[Start of section]
(** The "SMART STEERING" block: the sign of the bias against one threat. *)
Definition steerDirection (ship other : Ship) (dx dy : jsnum) : R :=
  let toOther := jatan2 dy dx in
  let relAngle := jnormAngle (toOther - heading ship)%js in
  let otherInFront := (jabs relAngle <? PI / 2)%js in
  let otherToUs := jatan2 (jopp dy) (jopp dx) in
  let otherRelAngle := jnormAngle (otherToUs - heading other)%js in
  let weAreInFrontOfOther := (jabs otherRelAngle <? PI / 2)%js in
  if otherInFront && negb weAreInFrontOfOther then
    let otherMovingRight :=
      (jsin (jnormAngle (heading other - heading ship)%js) >? 0)%js in
    if otherMovingRight then -1 else 1
  else if negb otherInFront && weAreInFrontOfOther then
    if (relAngle >? 0)%js then -1 else 1
  else
    let steerDir := if (relAngle >? 0)%js then -1 else 1 in
    let myIdx := match escortPosition ship with Some i => i | None => O end in
    let otherIdx := match escortPosition other with Some i => i | None => O end in
    if negb (Nat.eqb myIdx otherIdx) then
      (if Nat.ltb myIdx otherIdx then 1 else -1)
    else steerDir.

(** The gates of the loop body, up to the "Danger check": [None] when
    the loop runs [continue], otherwise the urgency and the time of the
    closest sampled approach. *)
Definition threat (ship other : Ship) : option (jsnum * jsnum) :=
  if negb (alive other) || Nat.eqb (sid other) (sid ship) then None
  else if negb (Team_eqb (team other) (team ship)) then None
  else
    let dx := (x other - x ship)%js in
    let dy := (y other - y ship)%js in
    let dist := jhypot dx dy in
    let collisionDist := radius (kind ship) + radius (kind other) + 25 in
    if (dist >? 200)%js then None
    else
      let '(minFutureDist, collisionTime) :=
        fold_left (trackMin ship other) (sampleTimes (3 / 10) 3)
                  (dist, Num 0) in
      let dangerouslyClose := (dist <? collisionDist + 40)%js in
      let willCollide := (minFutureDist <? collisionDist + 30)%js in
      if negb dangerouslyClose && negb willCollide then None
      else
        let urgency :=
          jclamp (1 - (jmin dist minFutureDist - collisionDist) / 50)%js
                 (3 / 10)%R 1 in
        Some (urgency, collisionTime).

(** One pass of the loop over [allShips]: the running [totalSteer] and
    the alert left on the ship. *)
Definition avoidOne (ship : Ship) (acc : jsnum * option Alert) (other : Ship)
  : jsnum * option Alert :=
  match threat ship other with
  | None => acc
  | Some (urgency, collisionTime) =>
      let dx := (x other - x ship)%js in
      let dy := (y other - y ship)%js in
      let alert :=
        mkAlert ((x ship + x other) / 2)%js ((y ship + y other) / 2)%js
                collisionTime urgency (sid other) in
      let steerDir := steerDirection ship other dx dy in
      let steerStrength := 35 / 100 in
      (fst acc + Num (steerDir * steerStrength) * urgency, Some alert)%js
  end.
[End of section]
Please transcribe only the lines in the records above running from the line that has "let otherInFront := (jabs" through the line that has "if otherInFront &&", both included, exactly as they appear.

  let otherInFront := (jabs relAngle <? PI / 2)%js in
  let otherToUs := jatan2 (jopp dy) (jopp dx) in
  let otherRelAngle := jnormAngle (otherToUs - heading other)%js in
  let weAreInFrontOfOther := (jabs otherRelAngle <? PI / 2)%js in
  if otherInFront && negb weAreInFrontOfOther then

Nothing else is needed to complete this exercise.